The Michigan defense can shut down a good team

We all know the Michigan defense is capable of putting a beat down on a lot of teams, and they have showed that over the past three seasons. However, this is one of the few marquee games we will look back on and revel in how much the defense dominated this game.

The best running back in the country, Jonathan Taylor, was slowed down to only 101 yards in the game despite having 5.9 yards per carry. The defensive line was great in exploding off their blocks and getting to Taylor in this game, despite not having their most explosive player in Rashan Gary. Likewise, the linebackers were also sure to not ever let Taylor break into the secondary.

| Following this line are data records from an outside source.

(** C7.  When [ISSUES__ROOT_PATH] is set to a non-empty string,
    [resolve_root_path] returns that string; otherwise it returns the
    [root_path] attribute of the instance when that is non-empty, and the
    empty string when it is empty.  Called as a method it ends with a value
    on every state, never with an exception, and leaves the state as it
    was. *)
Theorem resolve_root_path_spec (env : gmap string string)
    (self : Issues_FS__Service_UI__Fast_API) :
  (∀ v : string, env !! ENV_VAR__ISSUES__ROOT_PATH = Some v → v ≠ "" →
     resolve_root_path env self = v)
  ∧ (env !! ENV_VAR__ISSUES__ROOT_PATH = None
     ∨ env !! ENV_VAR__ISSUES__ROOT_PATH = Some "" →
     (root_path self ≠ "" → resolve_root_path env self = root_path self)
     ∧ (root_path self = "" → resolve_root_path env self = ""))
  ∧ (∀ (W Exn : Type) (s : State W Exn),
       method (resolve_root_path env) s = Ok (resolve_root_path env (app s)) s).
Proof.
  unfold resolve_root_path, get_env. split; [|split].
  - intros v Hv Hne. rewrite Hv.
    apply truthy_true in Hne. by rewrite Hne.
  - intros Hv. split.
    + intros Hne. apply truthy_true in Hne.
      destruct Hv as [Hv|Hv]; rewrite Hv; cbn; by rewrite Hne.
    + intros He. apply truthy_false in He.
      destruct Hv as [Hv|Hv]; rewrite Hv; cbn; by rewrite He.
  - reflexivity.
Qed.

Lemma resolve_root_path_spec_witness :
  resolve_root_path {[ENV_VAR__ISSUES__ROOT_PATH := "data/project-1"]}
    (set_root_path "data/other" default_instance) = "data/project-1"
  ∧ resolve_root_path {[ENV_VAR__ISSUES__ROOT_PATH := ""]}
      (set_root_path "data/other" default_instance) = "data/other"
  ∧ resolve_root_path ∅ default_instance = "".
Proof.
  split; [|split].
  - destruct (resolve_root_path_spec
                {[ENV_VAR__ISSUES__ROOT_PATH := "data/project-1"]}
                (set_root_path "data/other" default_instance))
      as [Hset _].
    apply (Hset "data/project-1" eq_refl). discriminate.
  - destruct (resolve_root_path_spec
                {[ENV_VAR__ISSUES__ROOT_PATH := ""]}
                (set_root_path "data/other" default_instance))
      as (_ & Hfall & _).
    destruct (Hfall (or_intror eq_refl)) as [Hinst _].
    apply Hinst. discriminate.
  - destruct (resolve_root_path_spec ∅ default_instance)
      as (_ & Hfall & _).
    destruct (Hfall (or_introl eq_refl)) as [_ Hempty].
    apply Hempty. reflexivity.
Defined.

(** C8.  [setup_static_routes] mounts the console directory and registers,
    at "/" followed by the route name, a GET endpoint that answers every
    request with a redirect to
    "/<route>/<major version>/<latest version>/<start page>.html" built from
    the constants of [config]; with the shipped constants the target is
    "/console/v0/v0.1/v0.1.7/index.html". *)
Theorem console_redirect_target (path_static_folder : string)
    (router : list Router_Entry) :
  ∃ endpoint : unit → Response,
    setup_static_routes path_static_folder router
    = (router
       ++ [Mount ("/" +:+ config.UI__CONSOLE__ROUTE__CONSOLE) path_static_folder
             config.UI__CONSOLE__ROUTE__CONSOLE;
           Route_GET ("/" +:+ config.UI__CONSOLE__ROUTE__CONSOLE) endpoint])%list
    ∧ endpoints_at ("/" +:+ config.UI__CONSOLE__ROUTE__CONSOLE)
        (setup_static_routes path_static_folder router)
      = (endpoints_at ("/" +:+ config.UI__CONSOLE__ROUTE__CONSOLE) router
         ++ [endpoint])%list
    ∧ ∀ request : unit,
        endpoint request
        = RedirectResponse
            ("/" +:+ config.UI__CONSOLE__ROUTE__CONSOLE
             +:+ "/" +:+ config.UI__CONSOLE__MAJOR__VERSION
             +:+ "/" +:+ config.UI__CONSOLE__LATEST__VERSION
             +:+ "/" +:+ config.UI__CONSOLE__ROUTE__START_PAGE +:+ ".html")
        ∧ endpoint request
          = RedirectResponse "/console/v0/v0.1/v0.1.7/index.html".
Proof.
  exists redirect_to_latest. split; [|split].
  - unfold setup_static_routes. cbv zeta. by rewrite <- app_assoc.
  - unfold setup_static_routes, endpoints_at. cbv zeta.
    rewrite <- app_assoc, omap_app. reflexivity.
  - intros request. split; reflexivity.
Qed.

Potentially even more notable was how foolish this Michigan defense made Alex Hornibrook look. My key for a Wolverine victory was to force Hornibrook to throw the ball, and that is exactly what they did. Hornibrook was 7-for-20 for 100 yards, one touchdown and two interceptions. His total QBR was only 0.7.

I’m not sure we have seen a defensive performance as dominant as the one we saw on Saturday. It is the best defensive game we have seen against a top-25 team in the Harbaugh era.

This secondary is the most underrated part of the team

After raving about how talented the defense was, I didn’t focus as much as I should have on the secondary. This has been a trend throughout the season because of how talented the front seven is in this defense.

Josh Metellus has arguably been the most improved player on the team this season. Last season, he received a lot of scrutiny as being a hole in the Michigan defense allowing big plays and racking up penalties.

This year started in a similar way after picking up a targeting call in the first quarter against Notre Dame.

However, he has turned the tides on his career at Michigan. Metellus racked up his third interception of the season Saturday. Although he still does have some penalty issues, he is putting himself in a position to succeed.

Another young man who no one seems to talk about is David Long. Here are some PFF statistics on Long that show just how great he has been.

Long has given the lowest passer rating when targeted, by far.

He also has the fewest yards allowed.

The Wolverines will be tested yet again this Saturday as they face the No. 24 ranked Michigan State Spartans in the battle for the Paul Bunyan Trophy. Kickoff is at noon.